I have no idea why the emergency stop didn't work (or why a fuse didn't blow when it was pulling enough current to start smoking) and it would be easy to blame the end result on poor design by the manufacturer but unfortunately it was me who tried to get the machine to do something stupid. The root cause of this was that I had touched of on the milled surface of the workpiece rather than the raw surface - I was already 1.5mm deep when I told the control software I was at 0mm. A simple check of the live plot on the LinuxCNC would have shown this.
My machine is currently in an unworkable state - powering it up simply makes all the stepper motors jitter (but there is no burning smell, which is a good sign) and I'm a bit too nervous to try the spindle yet. There are no obvious faults on the control board - no melted wires or obviously damaged components so it is going to be a pain to diagnose what has gone wrong. In the best case the motors are undamaged and replacing a few parts on the control board will get it operational again, worst case is ruined motors and control board - a range of a few 10s of dollars to a few 100. And either case results in a delay of days or even weeks before I can continue milling.

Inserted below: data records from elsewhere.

Lemma reads_int k z : is_int64 z → reads k (Itoa z) (JNum (Itoa z)).
Proof.
  intros Hz. unfold Itoa, is_int64, min_int64, max_int64 in *. destruct (Z.ltb_spec z 0).
  - apply reads_scalar. intros f d x Hx. rewrite str_app_cons, parse_value_number by (by right).
    rewrite parse_number_negative; [done| |done]. unfold max_uint64. lia.
  - apply reads_uint64. unfold is_uint64, max_uint64. lia.
Qed.

(** ** Reading back objects *)

(** A member is written under the encoding of its key; most names are their
    own. *)
Definition reads_member (k : nat) (m : string * string) (j : string * json) : Prop :=
  encode_from 0 0 (fst j) = fst m ∧ valid_utf8 (fst j) = true ∧ reads k (snd m) (snd j).

Lemma more_members_ends l x : ends_value (more_members l +:+ String "}" x) = true.
Proof. by destruct l as [|[n v] l]. Qed.

Lemma member_length n v : String.length (member n v) = (3 + String.length n + String.length v)%nat.
Proof. unfold member. cbn [String.length]. rewrite str_length_app. simpl. lia. Qed.

Lemma parse_one_member k n key v j f d x :
  encode_from 0 0 key = n → valid_utf8 key = true → reads k v j → ends_value x = true →
  (String.length v < f)%nat → d + Z.of_nat k ≤ maxNestingDepth →
  parse_members (S f) d (member n v +:+ x) =
    match x with
    | String e y =>
      if is_char e "," then pbind (parse_members f d y) (λ l r, Good ((key, j) :: l) r)
      else Good [(key, j)] y
    | EmptyString => Bad
    end.
Proof.
  intros He Hn Hv Hx Hf Hd. unfold member.
  rewrite str_app_cons, str_app_assoc, !str_app_cons.
  cbn [parse_members skip_ws]. change (is_space dquote) with false.
  change (is_char dquote dquote) with true. cbv iota.
  rewrite <- He at 2. rewrite parse_encode; [|done|].
  2: { rewrite He, str_length_app. simpl. lia. }
  cbn [pbind skip_ws]. change (is_space ":") with false. change (is_char ":" ":") with true.
  cbv iota. rewrite Hv by done. cbn [pbind]. clear -Hx. destruct x as [|e y]; [done|].
  simpl in Hx. unfold is_char in *.
  apply orb_true_iff in Hx as [H|H]; apply bool_decide_eq_true in H; by subst.
Qed.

On the positive side there was no actual fire - one could very easily have started if the machine was unattended at the time, a habit I have unfortunately fallen into recently.
Lesson 4: Never, ever leave a CNC machine unattended.
All of this occurred over a two hour period and resulted from making decisions while in a rush to get to the final result and skipping some very simple checks and verification. I'm still very depressed about the whole thing, one reason for writing this article is to get it out of my system. The other reason is to serve as a cautionary tale - hopefully this will help spur you to take the extra time needed to check and verify everything before starting actual work, not only can it save you a lot of time, money and rework down the track it may help save your life.